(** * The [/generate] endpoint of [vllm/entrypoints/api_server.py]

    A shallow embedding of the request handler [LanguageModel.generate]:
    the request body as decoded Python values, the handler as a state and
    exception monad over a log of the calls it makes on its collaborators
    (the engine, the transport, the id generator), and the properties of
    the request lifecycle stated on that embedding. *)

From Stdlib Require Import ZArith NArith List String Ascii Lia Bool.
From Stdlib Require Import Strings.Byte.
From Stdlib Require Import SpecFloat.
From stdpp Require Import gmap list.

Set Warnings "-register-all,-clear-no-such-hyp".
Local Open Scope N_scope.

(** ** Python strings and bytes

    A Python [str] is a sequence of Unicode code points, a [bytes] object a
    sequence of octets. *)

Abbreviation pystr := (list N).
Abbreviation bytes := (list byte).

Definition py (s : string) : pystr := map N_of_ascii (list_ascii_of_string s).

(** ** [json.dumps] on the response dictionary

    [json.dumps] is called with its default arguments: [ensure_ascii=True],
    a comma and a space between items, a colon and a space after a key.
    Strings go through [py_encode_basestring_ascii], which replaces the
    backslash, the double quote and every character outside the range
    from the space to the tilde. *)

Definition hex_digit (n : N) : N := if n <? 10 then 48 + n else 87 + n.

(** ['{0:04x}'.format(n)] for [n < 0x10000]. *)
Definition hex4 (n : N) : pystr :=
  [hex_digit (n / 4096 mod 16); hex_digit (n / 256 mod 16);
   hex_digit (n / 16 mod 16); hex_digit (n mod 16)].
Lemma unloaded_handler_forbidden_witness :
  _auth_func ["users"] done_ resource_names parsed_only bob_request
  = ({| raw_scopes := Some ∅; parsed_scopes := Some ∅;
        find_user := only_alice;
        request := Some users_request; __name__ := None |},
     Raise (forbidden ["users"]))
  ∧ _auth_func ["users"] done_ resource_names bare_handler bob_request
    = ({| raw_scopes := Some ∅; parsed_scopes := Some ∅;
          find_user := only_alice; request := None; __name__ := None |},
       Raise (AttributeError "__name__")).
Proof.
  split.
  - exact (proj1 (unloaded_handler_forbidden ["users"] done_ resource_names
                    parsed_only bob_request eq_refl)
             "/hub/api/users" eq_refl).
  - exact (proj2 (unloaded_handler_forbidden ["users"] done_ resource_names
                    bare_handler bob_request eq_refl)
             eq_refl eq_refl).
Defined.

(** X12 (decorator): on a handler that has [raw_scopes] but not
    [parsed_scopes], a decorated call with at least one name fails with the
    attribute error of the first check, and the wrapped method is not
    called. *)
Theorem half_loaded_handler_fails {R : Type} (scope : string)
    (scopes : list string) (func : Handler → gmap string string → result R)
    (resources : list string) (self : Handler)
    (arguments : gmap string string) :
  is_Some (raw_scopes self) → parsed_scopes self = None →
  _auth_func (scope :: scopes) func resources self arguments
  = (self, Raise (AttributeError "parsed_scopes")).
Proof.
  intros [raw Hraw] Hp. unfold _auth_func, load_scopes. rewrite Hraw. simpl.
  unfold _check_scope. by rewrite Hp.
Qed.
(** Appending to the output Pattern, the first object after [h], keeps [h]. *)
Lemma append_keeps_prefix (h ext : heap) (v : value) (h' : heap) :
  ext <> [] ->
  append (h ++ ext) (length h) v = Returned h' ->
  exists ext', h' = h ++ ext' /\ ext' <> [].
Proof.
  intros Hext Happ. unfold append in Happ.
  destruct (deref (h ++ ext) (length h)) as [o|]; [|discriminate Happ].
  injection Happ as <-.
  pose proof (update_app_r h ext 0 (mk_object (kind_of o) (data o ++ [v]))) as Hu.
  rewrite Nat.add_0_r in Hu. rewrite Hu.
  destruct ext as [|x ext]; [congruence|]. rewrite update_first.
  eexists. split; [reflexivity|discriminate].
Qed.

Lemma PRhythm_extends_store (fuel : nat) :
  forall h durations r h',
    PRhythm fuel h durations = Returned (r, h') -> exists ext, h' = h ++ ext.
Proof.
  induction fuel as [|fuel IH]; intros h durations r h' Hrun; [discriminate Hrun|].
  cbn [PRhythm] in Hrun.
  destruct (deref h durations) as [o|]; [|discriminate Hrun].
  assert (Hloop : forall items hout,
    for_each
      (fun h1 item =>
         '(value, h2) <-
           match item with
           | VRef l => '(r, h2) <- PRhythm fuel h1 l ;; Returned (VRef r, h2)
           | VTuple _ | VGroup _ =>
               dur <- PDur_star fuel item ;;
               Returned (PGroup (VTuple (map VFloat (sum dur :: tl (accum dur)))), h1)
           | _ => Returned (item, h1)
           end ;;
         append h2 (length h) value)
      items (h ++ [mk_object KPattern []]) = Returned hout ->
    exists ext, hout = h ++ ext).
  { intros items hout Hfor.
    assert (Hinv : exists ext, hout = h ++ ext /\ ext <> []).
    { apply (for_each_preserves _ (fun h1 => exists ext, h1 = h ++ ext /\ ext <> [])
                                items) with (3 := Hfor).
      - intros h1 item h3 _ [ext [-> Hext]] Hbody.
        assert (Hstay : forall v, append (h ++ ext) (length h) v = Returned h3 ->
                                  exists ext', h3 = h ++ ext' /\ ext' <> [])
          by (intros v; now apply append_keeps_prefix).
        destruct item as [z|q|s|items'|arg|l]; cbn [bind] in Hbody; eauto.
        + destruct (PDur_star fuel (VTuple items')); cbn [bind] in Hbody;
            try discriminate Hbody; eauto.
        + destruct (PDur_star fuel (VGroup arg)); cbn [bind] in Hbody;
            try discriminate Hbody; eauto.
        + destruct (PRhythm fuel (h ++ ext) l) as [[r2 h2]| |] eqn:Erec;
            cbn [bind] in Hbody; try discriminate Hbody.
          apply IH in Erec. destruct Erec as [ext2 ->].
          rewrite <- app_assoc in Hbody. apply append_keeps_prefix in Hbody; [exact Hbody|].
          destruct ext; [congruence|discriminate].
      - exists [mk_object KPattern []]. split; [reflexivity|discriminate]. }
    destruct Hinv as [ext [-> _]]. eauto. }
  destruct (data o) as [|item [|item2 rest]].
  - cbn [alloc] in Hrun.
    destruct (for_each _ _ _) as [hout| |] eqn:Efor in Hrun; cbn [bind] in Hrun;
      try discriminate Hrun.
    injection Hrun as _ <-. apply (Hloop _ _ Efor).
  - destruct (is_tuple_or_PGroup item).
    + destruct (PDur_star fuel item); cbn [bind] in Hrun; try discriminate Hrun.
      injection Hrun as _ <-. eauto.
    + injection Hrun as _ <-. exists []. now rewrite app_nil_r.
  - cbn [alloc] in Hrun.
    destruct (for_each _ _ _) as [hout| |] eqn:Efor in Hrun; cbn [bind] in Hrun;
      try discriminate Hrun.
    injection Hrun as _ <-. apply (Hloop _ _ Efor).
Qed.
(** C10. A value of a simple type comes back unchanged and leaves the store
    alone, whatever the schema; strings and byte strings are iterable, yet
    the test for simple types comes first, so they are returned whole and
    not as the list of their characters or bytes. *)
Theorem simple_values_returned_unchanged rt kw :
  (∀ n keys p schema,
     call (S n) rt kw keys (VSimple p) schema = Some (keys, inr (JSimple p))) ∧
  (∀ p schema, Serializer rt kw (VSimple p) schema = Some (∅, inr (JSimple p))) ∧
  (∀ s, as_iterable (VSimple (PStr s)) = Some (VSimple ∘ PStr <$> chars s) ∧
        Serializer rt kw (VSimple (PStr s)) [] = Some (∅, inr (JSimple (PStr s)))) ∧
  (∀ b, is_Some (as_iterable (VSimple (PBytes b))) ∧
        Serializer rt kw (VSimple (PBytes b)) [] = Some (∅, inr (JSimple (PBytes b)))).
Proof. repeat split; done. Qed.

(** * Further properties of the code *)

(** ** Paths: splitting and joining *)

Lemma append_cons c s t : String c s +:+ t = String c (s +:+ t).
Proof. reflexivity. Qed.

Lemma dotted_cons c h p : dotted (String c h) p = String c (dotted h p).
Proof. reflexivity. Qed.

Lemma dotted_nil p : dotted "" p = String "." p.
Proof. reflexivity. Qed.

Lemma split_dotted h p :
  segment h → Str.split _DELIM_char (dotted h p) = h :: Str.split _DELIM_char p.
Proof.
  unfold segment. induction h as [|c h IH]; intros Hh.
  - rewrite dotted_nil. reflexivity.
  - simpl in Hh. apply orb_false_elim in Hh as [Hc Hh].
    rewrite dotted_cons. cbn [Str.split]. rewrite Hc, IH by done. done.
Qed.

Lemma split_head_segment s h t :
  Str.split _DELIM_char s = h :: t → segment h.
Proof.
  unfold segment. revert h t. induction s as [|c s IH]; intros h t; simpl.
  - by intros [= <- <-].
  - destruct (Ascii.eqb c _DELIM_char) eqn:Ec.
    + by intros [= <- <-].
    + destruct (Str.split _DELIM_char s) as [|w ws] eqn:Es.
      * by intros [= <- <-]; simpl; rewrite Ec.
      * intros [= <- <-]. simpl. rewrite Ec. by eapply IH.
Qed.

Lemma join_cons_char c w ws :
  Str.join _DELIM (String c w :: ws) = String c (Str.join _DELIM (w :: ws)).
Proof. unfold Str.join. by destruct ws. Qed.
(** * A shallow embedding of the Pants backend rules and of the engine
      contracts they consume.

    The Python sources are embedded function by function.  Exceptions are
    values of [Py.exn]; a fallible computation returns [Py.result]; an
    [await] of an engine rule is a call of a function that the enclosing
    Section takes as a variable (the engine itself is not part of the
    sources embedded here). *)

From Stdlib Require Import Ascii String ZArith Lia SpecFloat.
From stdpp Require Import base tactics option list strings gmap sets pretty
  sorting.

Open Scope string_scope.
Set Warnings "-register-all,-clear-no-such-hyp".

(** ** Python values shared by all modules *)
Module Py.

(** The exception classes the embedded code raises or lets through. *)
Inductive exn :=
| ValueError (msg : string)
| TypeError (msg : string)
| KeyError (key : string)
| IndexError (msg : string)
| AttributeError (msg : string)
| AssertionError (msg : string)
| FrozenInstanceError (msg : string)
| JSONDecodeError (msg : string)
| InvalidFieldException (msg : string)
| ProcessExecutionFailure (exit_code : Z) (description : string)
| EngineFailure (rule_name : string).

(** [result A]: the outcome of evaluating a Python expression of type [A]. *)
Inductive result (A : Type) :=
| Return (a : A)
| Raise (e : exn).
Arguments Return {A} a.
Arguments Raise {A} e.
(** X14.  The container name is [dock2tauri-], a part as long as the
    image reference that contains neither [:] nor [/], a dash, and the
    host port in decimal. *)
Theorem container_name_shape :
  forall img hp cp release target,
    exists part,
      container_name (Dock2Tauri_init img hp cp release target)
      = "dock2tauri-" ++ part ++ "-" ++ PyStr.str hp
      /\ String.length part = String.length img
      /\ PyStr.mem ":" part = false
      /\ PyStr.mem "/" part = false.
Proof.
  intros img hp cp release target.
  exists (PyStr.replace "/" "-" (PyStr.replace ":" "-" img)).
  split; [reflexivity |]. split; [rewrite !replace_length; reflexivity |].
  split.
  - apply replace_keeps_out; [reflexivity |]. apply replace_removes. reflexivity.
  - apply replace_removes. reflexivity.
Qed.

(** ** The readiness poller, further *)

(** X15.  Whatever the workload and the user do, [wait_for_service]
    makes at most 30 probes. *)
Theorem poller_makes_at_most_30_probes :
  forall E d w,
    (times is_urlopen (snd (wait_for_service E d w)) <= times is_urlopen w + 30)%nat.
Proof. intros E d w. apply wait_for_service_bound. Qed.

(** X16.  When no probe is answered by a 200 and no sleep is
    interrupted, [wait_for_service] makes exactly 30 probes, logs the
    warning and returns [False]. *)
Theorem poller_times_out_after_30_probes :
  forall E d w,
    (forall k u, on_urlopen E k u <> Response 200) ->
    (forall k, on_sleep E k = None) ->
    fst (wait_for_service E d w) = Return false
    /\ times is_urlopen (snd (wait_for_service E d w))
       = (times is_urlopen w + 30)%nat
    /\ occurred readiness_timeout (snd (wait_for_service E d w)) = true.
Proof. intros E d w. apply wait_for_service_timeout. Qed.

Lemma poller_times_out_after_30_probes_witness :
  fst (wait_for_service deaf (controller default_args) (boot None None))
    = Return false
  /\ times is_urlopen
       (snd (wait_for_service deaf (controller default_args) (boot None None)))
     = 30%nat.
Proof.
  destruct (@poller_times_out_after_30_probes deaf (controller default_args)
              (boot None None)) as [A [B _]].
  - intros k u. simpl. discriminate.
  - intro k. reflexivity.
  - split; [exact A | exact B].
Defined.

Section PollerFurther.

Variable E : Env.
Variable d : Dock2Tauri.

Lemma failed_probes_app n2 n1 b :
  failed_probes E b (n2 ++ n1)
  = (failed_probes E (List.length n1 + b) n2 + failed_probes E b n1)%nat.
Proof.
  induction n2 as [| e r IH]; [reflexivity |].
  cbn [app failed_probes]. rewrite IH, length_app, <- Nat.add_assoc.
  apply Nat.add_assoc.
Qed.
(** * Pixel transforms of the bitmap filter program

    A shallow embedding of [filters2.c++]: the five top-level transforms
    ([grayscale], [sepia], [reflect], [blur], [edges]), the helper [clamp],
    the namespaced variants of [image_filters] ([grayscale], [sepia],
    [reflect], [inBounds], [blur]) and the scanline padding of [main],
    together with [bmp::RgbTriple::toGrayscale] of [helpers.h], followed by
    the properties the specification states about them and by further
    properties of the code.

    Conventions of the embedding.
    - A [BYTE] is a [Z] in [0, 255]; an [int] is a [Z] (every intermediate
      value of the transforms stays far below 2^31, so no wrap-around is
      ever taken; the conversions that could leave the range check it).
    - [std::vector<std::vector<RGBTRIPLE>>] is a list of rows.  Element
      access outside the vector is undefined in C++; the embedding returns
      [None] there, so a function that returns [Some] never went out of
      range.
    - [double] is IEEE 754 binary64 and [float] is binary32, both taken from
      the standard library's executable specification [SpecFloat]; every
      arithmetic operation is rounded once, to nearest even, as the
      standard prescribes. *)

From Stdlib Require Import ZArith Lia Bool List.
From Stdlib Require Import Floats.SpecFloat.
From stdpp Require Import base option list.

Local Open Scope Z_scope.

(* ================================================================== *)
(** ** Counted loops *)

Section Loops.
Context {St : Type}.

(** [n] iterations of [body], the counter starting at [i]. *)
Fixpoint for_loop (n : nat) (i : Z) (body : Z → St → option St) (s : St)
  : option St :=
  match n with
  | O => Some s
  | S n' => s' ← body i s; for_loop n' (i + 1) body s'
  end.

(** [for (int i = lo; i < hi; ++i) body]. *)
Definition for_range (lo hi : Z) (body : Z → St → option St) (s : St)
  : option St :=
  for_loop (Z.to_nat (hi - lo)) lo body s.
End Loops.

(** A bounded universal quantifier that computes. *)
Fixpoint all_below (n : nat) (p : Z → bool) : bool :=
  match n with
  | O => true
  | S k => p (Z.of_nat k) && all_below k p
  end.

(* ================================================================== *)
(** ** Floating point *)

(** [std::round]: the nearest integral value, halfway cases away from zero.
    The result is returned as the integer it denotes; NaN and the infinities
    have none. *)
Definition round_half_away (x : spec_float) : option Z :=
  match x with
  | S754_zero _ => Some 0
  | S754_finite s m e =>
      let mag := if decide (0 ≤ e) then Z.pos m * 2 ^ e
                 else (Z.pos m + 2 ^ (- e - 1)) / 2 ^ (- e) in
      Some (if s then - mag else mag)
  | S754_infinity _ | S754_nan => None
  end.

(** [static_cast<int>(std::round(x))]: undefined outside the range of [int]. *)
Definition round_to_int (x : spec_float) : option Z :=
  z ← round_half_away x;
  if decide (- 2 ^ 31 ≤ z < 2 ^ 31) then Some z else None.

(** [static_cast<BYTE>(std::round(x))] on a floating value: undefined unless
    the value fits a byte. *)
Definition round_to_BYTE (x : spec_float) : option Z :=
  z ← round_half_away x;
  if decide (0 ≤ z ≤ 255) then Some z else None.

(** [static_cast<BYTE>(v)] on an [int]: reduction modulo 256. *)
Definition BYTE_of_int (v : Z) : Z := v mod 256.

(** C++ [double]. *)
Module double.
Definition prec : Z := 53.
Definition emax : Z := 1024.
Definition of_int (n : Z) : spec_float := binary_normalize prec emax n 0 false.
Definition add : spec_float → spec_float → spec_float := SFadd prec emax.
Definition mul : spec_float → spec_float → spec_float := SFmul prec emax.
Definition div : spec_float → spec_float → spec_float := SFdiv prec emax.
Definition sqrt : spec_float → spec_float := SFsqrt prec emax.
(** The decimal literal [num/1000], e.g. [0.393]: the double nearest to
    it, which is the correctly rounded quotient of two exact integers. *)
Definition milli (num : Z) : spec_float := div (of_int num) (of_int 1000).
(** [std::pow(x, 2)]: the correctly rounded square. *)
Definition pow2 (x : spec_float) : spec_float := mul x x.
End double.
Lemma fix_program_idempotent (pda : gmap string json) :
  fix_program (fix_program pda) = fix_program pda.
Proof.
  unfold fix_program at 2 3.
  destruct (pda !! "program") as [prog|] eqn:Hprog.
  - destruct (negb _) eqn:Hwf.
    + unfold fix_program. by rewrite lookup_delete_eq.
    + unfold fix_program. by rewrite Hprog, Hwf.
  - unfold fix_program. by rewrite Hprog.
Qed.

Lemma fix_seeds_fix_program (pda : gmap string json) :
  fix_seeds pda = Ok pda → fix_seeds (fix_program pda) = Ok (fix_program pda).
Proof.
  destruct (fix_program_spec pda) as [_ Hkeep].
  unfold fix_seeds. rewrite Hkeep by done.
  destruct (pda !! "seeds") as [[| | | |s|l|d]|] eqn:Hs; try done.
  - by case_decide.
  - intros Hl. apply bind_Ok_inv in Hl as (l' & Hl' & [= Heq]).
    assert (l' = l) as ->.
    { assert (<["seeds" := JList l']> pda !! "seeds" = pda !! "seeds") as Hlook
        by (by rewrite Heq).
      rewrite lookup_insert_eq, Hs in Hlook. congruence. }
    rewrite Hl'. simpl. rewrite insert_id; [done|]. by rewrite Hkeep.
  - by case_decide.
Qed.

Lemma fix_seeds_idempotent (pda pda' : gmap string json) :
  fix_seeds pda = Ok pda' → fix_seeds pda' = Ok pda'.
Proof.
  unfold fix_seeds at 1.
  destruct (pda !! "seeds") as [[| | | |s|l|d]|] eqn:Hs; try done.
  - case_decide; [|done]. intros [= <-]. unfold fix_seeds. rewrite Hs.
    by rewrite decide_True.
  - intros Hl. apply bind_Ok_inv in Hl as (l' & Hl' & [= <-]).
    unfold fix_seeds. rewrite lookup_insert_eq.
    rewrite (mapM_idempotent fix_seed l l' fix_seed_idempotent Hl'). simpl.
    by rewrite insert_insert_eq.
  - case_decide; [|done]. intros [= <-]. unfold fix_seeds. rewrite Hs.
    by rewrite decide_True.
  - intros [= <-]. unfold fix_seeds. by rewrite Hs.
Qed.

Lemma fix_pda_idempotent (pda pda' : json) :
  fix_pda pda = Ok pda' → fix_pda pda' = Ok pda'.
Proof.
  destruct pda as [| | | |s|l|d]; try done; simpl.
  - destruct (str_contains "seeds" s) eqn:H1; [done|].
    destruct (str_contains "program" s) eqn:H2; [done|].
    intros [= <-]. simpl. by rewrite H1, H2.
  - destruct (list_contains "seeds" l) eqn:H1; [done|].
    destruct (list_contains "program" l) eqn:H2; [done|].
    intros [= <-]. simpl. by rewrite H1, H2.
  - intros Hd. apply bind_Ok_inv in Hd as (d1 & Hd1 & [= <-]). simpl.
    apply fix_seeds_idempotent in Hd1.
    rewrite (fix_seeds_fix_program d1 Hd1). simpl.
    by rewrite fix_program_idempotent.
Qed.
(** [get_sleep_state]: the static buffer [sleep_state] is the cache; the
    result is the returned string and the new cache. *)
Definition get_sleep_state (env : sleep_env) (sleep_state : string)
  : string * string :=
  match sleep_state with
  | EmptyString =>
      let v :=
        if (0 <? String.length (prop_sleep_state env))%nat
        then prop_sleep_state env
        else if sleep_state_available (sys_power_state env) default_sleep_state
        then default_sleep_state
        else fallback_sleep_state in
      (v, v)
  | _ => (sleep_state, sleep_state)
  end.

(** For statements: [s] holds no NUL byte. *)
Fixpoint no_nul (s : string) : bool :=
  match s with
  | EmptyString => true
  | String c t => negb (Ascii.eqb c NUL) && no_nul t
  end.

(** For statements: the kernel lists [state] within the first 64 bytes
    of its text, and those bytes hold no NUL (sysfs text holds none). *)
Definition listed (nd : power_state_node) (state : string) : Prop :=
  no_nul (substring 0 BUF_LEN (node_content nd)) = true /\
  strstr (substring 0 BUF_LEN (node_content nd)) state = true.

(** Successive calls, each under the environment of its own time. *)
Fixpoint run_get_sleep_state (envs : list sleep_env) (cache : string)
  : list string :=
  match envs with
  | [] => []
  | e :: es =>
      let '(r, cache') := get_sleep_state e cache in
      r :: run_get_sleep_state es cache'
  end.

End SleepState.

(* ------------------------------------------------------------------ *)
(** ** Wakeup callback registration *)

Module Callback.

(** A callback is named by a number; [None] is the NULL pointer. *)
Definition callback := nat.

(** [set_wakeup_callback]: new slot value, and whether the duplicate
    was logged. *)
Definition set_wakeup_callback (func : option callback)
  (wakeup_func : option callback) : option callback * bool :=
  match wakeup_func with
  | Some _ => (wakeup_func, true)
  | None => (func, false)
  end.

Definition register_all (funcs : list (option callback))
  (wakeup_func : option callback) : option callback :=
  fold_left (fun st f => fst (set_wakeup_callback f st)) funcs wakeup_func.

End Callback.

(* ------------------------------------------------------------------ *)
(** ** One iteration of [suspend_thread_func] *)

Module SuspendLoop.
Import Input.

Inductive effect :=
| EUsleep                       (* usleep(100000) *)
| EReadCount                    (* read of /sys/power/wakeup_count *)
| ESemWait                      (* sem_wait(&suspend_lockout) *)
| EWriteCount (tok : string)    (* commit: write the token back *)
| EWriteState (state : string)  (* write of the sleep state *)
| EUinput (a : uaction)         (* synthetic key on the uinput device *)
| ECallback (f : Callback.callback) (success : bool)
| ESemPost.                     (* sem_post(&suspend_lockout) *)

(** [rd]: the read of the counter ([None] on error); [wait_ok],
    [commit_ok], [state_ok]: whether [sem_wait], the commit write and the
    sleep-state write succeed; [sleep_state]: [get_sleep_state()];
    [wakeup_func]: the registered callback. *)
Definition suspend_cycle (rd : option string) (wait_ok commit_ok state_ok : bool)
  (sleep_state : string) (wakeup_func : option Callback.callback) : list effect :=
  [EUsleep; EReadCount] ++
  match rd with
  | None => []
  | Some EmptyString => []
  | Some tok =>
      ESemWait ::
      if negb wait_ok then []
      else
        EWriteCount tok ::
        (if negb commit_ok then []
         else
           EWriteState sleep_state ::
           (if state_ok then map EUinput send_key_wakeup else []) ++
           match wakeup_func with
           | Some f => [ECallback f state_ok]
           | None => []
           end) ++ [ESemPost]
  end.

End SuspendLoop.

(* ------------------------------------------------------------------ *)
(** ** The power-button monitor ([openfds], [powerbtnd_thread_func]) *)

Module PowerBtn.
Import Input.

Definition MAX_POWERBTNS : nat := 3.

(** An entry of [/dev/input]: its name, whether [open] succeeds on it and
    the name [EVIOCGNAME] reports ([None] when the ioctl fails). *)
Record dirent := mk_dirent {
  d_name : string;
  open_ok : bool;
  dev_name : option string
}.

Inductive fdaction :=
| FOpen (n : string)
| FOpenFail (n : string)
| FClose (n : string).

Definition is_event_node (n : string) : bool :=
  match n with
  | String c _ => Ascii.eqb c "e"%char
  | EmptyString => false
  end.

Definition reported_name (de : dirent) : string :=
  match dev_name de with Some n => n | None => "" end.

* * * * * * *

— EXERCISE DIRECTIONS —
Within the listing above, locate the line containing "sources embedded here). *)" and the line containing "TypeError (msg : string)". Reproduce those two lines and all lines between them exactly, with nothing added.

— EXPECTED ANSWER —
    sources embedded here). *)

From Stdlib Require Import Ascii String ZArith Lia SpecFloat.
From stdpp Require Import base tactics option list strings gmap sets pretty
  sorting.

Open Scope string_scope.
Set Warnings "-register-all,-clear-no-such-hyp".

(** ** Python values shared by all modules *)
Module Py.

(** The exception classes the embedded code raises or lets through. *)
Inductive exn :=
| ValueError (msg : string)
| TypeError (msg : string)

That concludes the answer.